According to the constitution that came into force on January 1, 1962 (revised several times), Samoa is a parliamentary monarchy in the Commonwealth. By constitutional amendment, the state name was changed from Western Samoa to Samoa in 1997. The head of state is elected by parliament for a period of five years. The legislature rests with the Legislative Assembly (Fono) with 49 members elected for five years. In 1991 the right to vote was introduced for all citizens over the age of 21; As before, only the registered heads of family associations (Matai) have the right to vote. At the head of the executive is the prime minister appointed by the head of state on the proposal of parliament.

National symbols

The national flag was introduced on June 1, 1948 and slightly modified in February 1949 by adding an additional star. The red cloth shows the Southern Cross constellation in the blue upper quarter on the Liek.
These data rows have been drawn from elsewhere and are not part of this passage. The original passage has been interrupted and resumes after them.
(* ===== verification/Engine.v ===== *)
(** * The market engine: [internal/market/engine.go]

    One writer owns the canonical state of one market.  Each operation is a
    function from the engine to the new engine and the effects it has, in
    order: events published on the bus, records handed to the metrics
    recorder, and calls to optional provider capabilities.  The lock only
    orders whole operations; [applyTrade] publishes after its locked section,
    so its effects follow the state change.

    [now] is the reading of the injected clock during the operation.  The
    texts of wrapped errors are not modelled: an [EngineEvent] carries the
    sentinel error instead. *)

From S2P Require Import Prelude Money GoTime Domain Float64 Rand Book Candles Summary Tape Bus.
From S2P Require Import Provider.

Record EngineEvent := mkEngineEvent {
  eeEvent : string; eeEpoch : Z; eeEventIndex : Z; eeUpdateID : Z; eeTradeID : Z;
  eeError : option error; eeDetail : string; eeDurationMs : Z; eeAt : Time }.

Record Config := mkConfig {
  cfSymbol : Symbol; cfSeed : Z; cfBookLevels : Z; cfBookDeltaWindow : Z;
  cfBookRefreshHz : float64; cfWarmupEvents : Z; cfRecentTradesCap : Z; cfHistoryDepth : Z;
  cfVolatilityBurstRate : float64; cfBusCapacity : Z }.

Definition withDefaults (c : Config) : Config :=
  mkConfig (cfSymbol c) (cfSeed c)
    (if cfBookLevels c <? 15 then 100 else cfBookLevels c)
    (if cfBookDeltaWindow c <? 10 then 15 else cfBookDeltaWindow c)
    (if f64_leb (cfBookRefreshHz c) (f64_of_Z 0) then f64_of_Z 10 else cfBookRefreshHz c)
    (cfWarmupEvents c)
    (if cfRecentTradesCap c <? 50 then 200 else cfRecentTradesCap c)
    (if cfHistoryDepth c <=? 0 then 500 else cfHistoryDepth c)
    (cfVolatilityBurstRate c)
    (if cfBusCapacity c <=? 0 then 256 else cfBusCapacity c).

Inductive Effect :=
| EPublish (ev : Event)
| ERecordEngine (ev : EngineEvent)
| ERecordClose (c : Candle)
| ESetPace (p : Pace) | EPause | EResume | EForceBurst (d : Z).

(** [byInterval] maps an interval to one of the aggregators of [enAggs]; it is
    the search of that list. *)
Record Engine (G : Type) := mkEngine {
  enCfg : Config; enCaps : Capabilities;
  enBook : OrderBook; enAggs : list CandleAggregator; enSummary : Summary24h;
  enTrades : TradeRing; enRng : G;
  enEpoch : Z; enEventIndex : Z; enState : EngState; enLastPrice : Z;
  enWarmupDone : bool; enLastErr : option error }.
Arguments mkEngine {G}. Arguments enCfg {G}. Arguments enCaps {G}. Arguments enBook {G}.
Arguments enAggs {G}. Arguments enSummary {G}. Arguments enTrades {G}. Arguments enRng {G}.
Arguments enEpoch {G}. Arguments enEventIndex {G}. Arguments enState {G}.
Arguments enLastPrice {G}. Arguments enWarmupDone {G}. Arguments enLastErr {G}.

Section Engine.
Context {G : Type} `{RandSource G}.
Implicit Types e : Engine G.

Definition set_book e (b : OrderBook) (g : G) : Engine G :=
  mkEngine (enCfg e) (enCaps e) b (enAggs e) (enSummary e) (enTrades e) g (enEpoch e)
    (enEventIndex e) (enState e) (enLastPrice e) (enWarmupDone e) (enLastErr e).
Definition set_market e aggs su tr : Engine G :=
  mkEngine (enCfg e) (enCaps e) (enBook e) aggs su tr (enRng e) (enEpoch e)
    (enEventIndex e) (enState e) (enLastPrice e) (enWarmupDone e) (enLastErr e).
Definition set_tick e idx price : Engine G :=
  mkEngine (enCfg e) (enCaps e) (enBook e) (enAggs e) (enSummary e) (enTrades e) (enRng e)
    (enEpoch e) idx (enState e) price (enWarmupDone e) (enLastErr e).
Definition setState e (s : EngState) : Engine G :=
  mkEngine (enCfg e) (enCaps e) (enBook e) (enAggs e) (enSummary e) (enTrades e) (enRng e)
    (enEpoch e) (enEventIndex e) s (enLastPrice e) (enWarmupDone e) (enLastErr e).
Definition set_warm e : Engine G :=
  mkEngine (enCfg e) (enCaps e) (enBook e) (enAggs e) (enSummary e) (enTrades e) (enRng e)
    (enEpoch e) (enEventIndex e) (enState e) (enLastPrice e) true (enLastErr e).
Definition set_err e (x : error) : Engine G :=
  mkEngine (enCfg e) (enCaps e) (enBook e) (enAggs e) (enSummary e) (enTrades e) (enRng e)
    (enEpoch e) (enEventIndex e) (enState e) (enLastPrice e) (enWarmupDone e) (Some x).

(** ** Construction *)

Definition New (cfg : Config) (caps : Capabilities) (rng : Z -> Z -> G)
    (snapshot : res OrderBookSnapshot) : res (Engine G) :=
  let cfg := withDefaults cfg in
  let aggs := map (fun iv => NewCandleAggregator (cfSymbol cfg) iv (cfHistoryDepth cfg)) Intervals in
  let book := NewOrderBook (cfSymbol cfg) (cfBookLevels cfg) (cfBookDeltaWindow cfg) in
  snap ← snapshot;
  match Install book (snEpoch snap) (snUpdateID snap) (snBids snap) (snAsks snap) with
  | (_, Some err) => Err err
  | (book, None) =>
      Ok (mkEngine cfg caps book aggs (NewSummary24h (cfSymbol cfg))
            (NewTradeRing (cfRecentTradesCap cfg))
            (rng (Z.lxor (u64 (cfSeed cfg)) 2685821657736338717) (u64 (cfSeed cfg)))
            0 0 StateStarting 0 false None)
  end.

(** ** The write path *)

Definition recordInvariant e (err : error) (t : Trade) (now : Time) : Effect :=
  ERecordEngine (mkEngineEvent "INVARIANT_VIOLATION" (enEpoch e) (enEventIndex e)
    (bkUpdateID (enBook e)) (trID t) (Some err) "" 0 now).

Definition window_event (m : Mutation) (description : string) : Event :=
  EventBookWindow (mkWindow (muSymbol m) (muEpoch m) (muLastUpdate m) (muBids m) (muAsks m)
    (muAt m) description).

(** The loop over the aggregators: the new aggregators, the candles that
    changed and those that closed. *)
Fixpoint apply_aggs (aggs : list CandleAggregator) (t : Trade)
    : list CandleAggregator * list Candle * list Candle :=
  match aggs with
  | [] => ([], [], [])
  | a :: aggs =>
      let '(a', changed, closed) := Candles.Apply a t in
      let '(aggs', changes, closes) := apply_aggs aggs t in
      (a' :: aggs',
       (if changed then option_list (Active a') else []) ++ changes,
       option_list closed ++ closes)
  end.

Definition applyTrade e (t : Trade) (emit : bool) (now : Time) : option (Engine G * list Effect) :=
  let e := set_tick e (u64 (enEventIndex e + 1)) (trPrice t) in
  '(b, mutation, g) ← ApplyTrade (enBook e) t (enRng e);
  let e := set_book e b g in
  match mutation ≫= muErr with
  | Some err => Some (e, [recordInvariant e err t now])
  | None =>
      let '(aggs, changes, closes) := apply_aggs (enAggs e) t in
      let violations :=
        omap (fun c => match Candle_Validate c with
                       | Some err => Some (recordInvariant e err t now)
                       | None => None end) closes in
      let e := set_market e aggs (Sum_Apply (enSummary e) t) (Push (enTrades e) t) in
      if negb emit then Some (e, violations)
      else Some (e, violations
             ++ concat (map (fun c => [ERecordClose c; EPublish (EventCandleClosed c)]) closes)
             ++ (match mutation with
                 | Some m => [EPublish (window_event m "trade")]
                 | None => [] end)
             ++ map (fun c => EPublish (EventCandleChanged c)) changes
             ++ [EPublish (EventTrade t)])
  end.

Definition applyProviderDelta e (d : BookDelta) (emit : bool) : Engine G * list Effect :=
  let '(b, r) := ApplyDelta (enBook e) (bdEpoch d) (bdFirst d) (bdLast d) (bdBids d) (bdAsks d)
                   (bdTimestamp d) in
  let e := set_book e b (enRng e) in
  match r with
  | Err err => (e, [ERecordEngine (mkEngineEvent "PROVIDER_DELTA_REJECTED" (enEpoch e) 0 0 0
                      (Some err) "" 0 (bdTimestamp d))])
  | Ok m => (e, if emit then [EPublish (window_event m "provider")] else [])
  end.

Definition applyEvent e (ev : MarketEvent) (emit : bool) (now : Time)
    : option (Engine G * list Effect) :=
  match ev with
  | TradeEvent t => applyTrade e t emit now
  | BookDeltaEvent d => Some (applyProviderDelta e d emit)
  | FaultEvent kind description at_ =>
      Some (e, [ERecordEngine (mkEngineEvent "FAULT_INJECTED" (enEpoch e) 0 0 0 None
                  (kind ++ ": " ++ description)%string 0 at_)])
  | HeartbeatEvent _ => Some (e, [])
  end.

Definition refreshBook e (now : Time) : option (Engine G * list Effect) :=
  let mid := if enLastPrice e =? 0 then
               match BestBid (enBook e) with Some best => lvPrice best | None => 0 end
             else enLastPrice e in
  '(b, mutation, g) ← Refresh (enBook e) (enRng e) mid now;
  let e := set_book e b g in
  Some (match mutation with
        | None => (e, [])
        | Some m =>
            match muErr m with
            | Some err => (e, [recordInvariant e err zeroTrade now])
            | None => (e, [EPublish (window_event m "refresh")])
            end
        end).

(** ** Lifecycle *)

Definition publishStatus e (message : string) (now : Time) : Effect :=
  EPublish (EventMarketStatus (mkStatus (enState e) (enEpoch e) message now)).

Definition warmup_budget e : Z :=
  if cfWarmupEvents (enCfg e) <=? 0 then 200000 else cfWarmupEvents (enCfg e).

(** The warmup loop over the events the stream delivers. *)
Fixpoint warmup_loop e (events : list MarketEvent) (now : Time) : option (Engine G * list Effect) :=
  match events with
  | [] => Some (e, [])
  | ev :: events =>
      '(e, out) ← applyEvent e ev false now;
      '(e, out') ← warmup_loop e events now;
      Some (e, out ++ out')
  end.

(** A stream or a context that ends before the budget is spent stops the warmup
    with an error: the engine keeps what it aggregated.  [events] are those
    received until then, [cancelled] says that the context ended. *)
Definition warmup e (events : list MarketEvent) (cancelled : bool) (start now : Time)
    : option (Engine G * list Effect * option error) :=
  let e := setState e StateWarming in
  let fast := if capPace (enCaps e) then [ESetPace PaceFast] else [] in
  let budget := warmup_budget e in
  '(e, out) ← warmup_loop e (take (Z.to_nat budget) events) now;
  if len events <? budget then Some (e, fast ++ out, Some (if cancelled then ErrContext else ErrProviderClosed))
  else
    let e := set_warm e in
    let done_ := ERecordEngine (mkEngineEvent "WARMUP_COMPLETE" (enEpoch e) (enEventIndex e)
      (bkUpdateID (enBook e)) 0 None "events=" (dMilliseconds (tSub now start)) now) in
    Some (e, fast ++ out ++ (if capPace (enCaps e) then [ESetPace PaceRealtime] else []) ++ [done_],
          None).

(** One round of the live loop. *)
Inductive Input := CtxDone | Tick | Received (ev : MarketEvent) | StreamClosed.

Definition go_live e (now : Time) : Engine G * list Effect :=
  let e := setState e StateLive in (e, [publishStatus e "live" now]).

(** The flag says that [Run] returned. *)
Definition run_step e (i : Input) (now : Time) : option (Engine G * list Effect * bool) :=
  match i with
  | CtxDone =>
      let e := setState e StateStopped in
      Some (e, [publishStatus e "stopped" now], true)
  | StreamClosed =>
      let e := set_err (setState e StateDegraded) ErrProviderClosed in
      Some (e, [publishStatus e "provider_closed" now], true)
  | Tick =>
      if decide (enState e = StatePaused) then Some (e, [], false)
      else '(e, out) ← refreshBook e now; Some (e, out, false)
  | Received ev =>
      if decide (enState e = StatePaused) then Some (e, [], false)
      else '(e, out) ← applyEvent e ev true now; Some (e, out, false)
  end.

(** ** Debug controls *)

Definition Pause e (now : Time) : Engine G * list Effect :=
  let calls := if capPause (enCaps e) then [EPause] else [] in
  let e := setState e StatePaused in
  (e, calls ++ [publishStatus e "generator paused" now]).

Definition Resume e (now : Time) : Engine G * list Effect :=
  let calls := if capPause (enCaps e) then [EResume] else [] in
  let e := setState e StateLive in
  (e, calls ++ [publishStatus e "generator resumed" now]).

Definition Burst e (d : Z) (now : Time) : Engine G * list Effect :=
  (e, (if capBurst (enCaps e) then [EForceBurst d] else []) ++
      [ERecordEngine (mkEngineEvent "BURST_START" (enEpoch e) 0 0 0 None "" 0 now)]).

(** The epoch grows even when the snapshot is refused by the book. *)
Definition Reset e (snapshot : res OrderBookSnapshot) (now : Time)
    : Engine G * list Effect * option error :=
  match snapshot with
  | Err err => (e, [], Some err)
  | Ok snap =>
      let epoch := u64 (enEpoch e + 1) in
      let '(b, err) := Install (enBook e) epoch (snUpdateID snap) (snBids snap) (snAsks snap) in
      let e := mkEngine (enCfg e) (enCaps e) b (enAggs e) (enSummary e) (enTrades e) (enRng e)
        epoch (enEventIndex e) (enState e) (enLastPrice e) (enWarmupDone e) (enLastErr e) in
      match err with
      | Some err => (e, [], Some err)
      | None =>
          let e := set_market (set_tick e 0 0) (map Agg_Reset (enAggs e))
            (Sum_Reset (enSummary e)) (Ring_Reset (enTrades e)) in
          (e, [ERecordEngine (mkEngineEvent "RESET" epoch 0 (bkUpdateID (enBook e)) 0 None "" 0 now);
               publishStatus e "market reset" now], None)
      end
  end.

(** ** Reads *)

Definition Engine_Book e (now : Time) : OrderBookSnapshot := Snapshot (enBook e) now.

Definition Engine_BookWindow e (now : Time) : BookWindow :=
  let '(bids, asks) := windowLocked (enBook e) in
  mkWindow (ID (cfSymbol (enCfg e))) (bkEpoch (enBook e)) (bkUpdateID (enBook e)) bids asks now "".

Definition byInterval e (iv : Interval) : option CandleAggregator :=
  find (fun a => bool_decide (agInterval a = iv)) (enAggs e).

(** History, and whether its last candle is the active one. *)
Definition Engine_Candles e (iv : Interval) (limit : Z) : option (res (list Candle * bool)) :=
  match byInterval e iv with
  | None => Some (Err ErrUnsupportedInterval)
  | Some agg =>
      history ← HistoryWithActive agg limit;
      Some (Ok (history,
        match Active agg, last history with
        | Some active, Some c => tEqual (cdStartTime c) (cdStartTime active)
        | _, _ => false
        end))
  end.

Definition ActiveCandle e (iv : Interval) : option Candle := byInterval e iv ≫= Active.
Definition Engine_Summary e (now : Time) : option MarketSummary := Sum_Snapshot (enSummary e) now.
Definition RecentTrades e (limit : Z) : option (list Trade) := Recent (enTrades e) limit.

Definition LastPrice e : option Z :=
  if negb (enLastPrice e =? 0) then Some (enLastPrice e) else
  t ← Last (enTrades e);
  Some (match t with
        | Some t => trPrice t
        | None => match BestBid (enBook e) with Some bid => lvPrice bid | None => 0 end
        end).
End Engine.
(** A report of 600 ms round trip without jitter is given HIGH_JITTER as the
    reason of a step down, one of 200 ms jitter is given too. *)
Example bandReason_rtt :
  tmReason (tier_run (NewTierMachine doc_policy) zeroTime
    (InReport <$> replicate 3 (sample 600 0))) = ReasonHighJitter.
Proof. vm_compute. reflexivity. Qed.

(** A threshold above the cap of the counters is never reached: with a degrade
    streak of 17, no number of minimal reports moves the tier. *)
Definition deaf_policy : DefaultPolicy :=
  NewDefaultPolicy (mkThresholds (f64_of_Z 150) (f64_of_Z 50) (f64_of_Z 500) (f64_of_Z 150) 17 5
    (5 * Second) (10 * Second)) (f64_of_Z 15) (f64_of_Z 4) (f64_of_Z 1).

Lemma deaf_step m rep :
  tmPolicy m = deaf_policy -> tmAuto m = TierFull ->
  tmPolicy (fst (Observe m rep zeroTime)) = deaf_policy /\
  tmAuto (fst (Observe m rep zeroTime)) = TierFull.
Proof.
  intros Hp Ha. destruct (Observe_frame m rep zeroTime) as ((H1 & H2 & _) & _).
  rewrite H1, H2. cbn [set_auto tmPolicy set_watchdog updateStreaks tmAuto]. split; [done|].
  unfold next_tier. cbn [set_watchdog updateStreaks tmAuto tmPolicy tmBad]. rewrite Ha, Hp.
  cbv zeta. rewrite (proj2 (Z.leb_gt _ _)); [done|]. unfold bump, streak_cap. simpl. lia.
Qed.

Lemma unreachable_threshold reps :
  tmTier (tier_run (NewTierMachine deaf_policy) zeroTime (InReport <$> reps)) = TierFull.
Proof.
  assert (Hg : forall m, tmPolicy m = deaf_policy -> tmAuto m = TierFull ->
    tmAuto (tier_run m zeroTime (InReport <$> reps)) = TierFull).
  { unfold tier_run. induction reps as [|rep reps IH]; intros m Hp Ha; [done|].
    cbn [fmap list_fmap fold_left tier_step]. destruct (deaf_step m rep Hp Ha). by apply IH. }
  destruct (override_state deaf_policy (InReport <$> reps)) as [Hi Ho]. unfold tier_inv in Hi.
  rewrite Hi, Ho. replace (fold_left _ _ _) with (@None DeliveryTier); [by apply Hg|].
  clear. induction reps; [done|]. done.
Qed.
Red stands for courage, blue is the color of freedom, white is the color of purity.

The coat of arms was introduced on April 12, 1951. It shows a blue and white bordered shield divided in a ratio of 1: 2. In the white upper part a coconut palm stands in front of green waves, in the lower blue part the Southern Cross. To commemorate the time of the UN mandate, the shield is placed on the circles of the UN emblem, on both sides it is surrounded by green olive branches; on the sign there is a blue, white and red bordered cross with red rays emanating from it (symbol of the Protestant faith of the majority of the population). The overall presentation is concluded at the bottom by a scroll with the motto “Fa’avae I Le Atua Samoa” (God be the basis of Samoa).

The national holiday is June 1st. It commemorates independence in 1962.

Parties

The most influential party is the Human Rights Protection Party (HRPP, founded 1979). The Tautua Samoa Party (TSP), founded in 2008, also plays a role.

Unions

The largest union is the Public Service Association (PSA) for members of the public service. There are also a few other small professional associations.

Military

Samoa does not have its own troops; New Zealand exercises the military protective function.

Administration

Samoa is administratively divided into 11 districts, which are based on traditional tribal areas.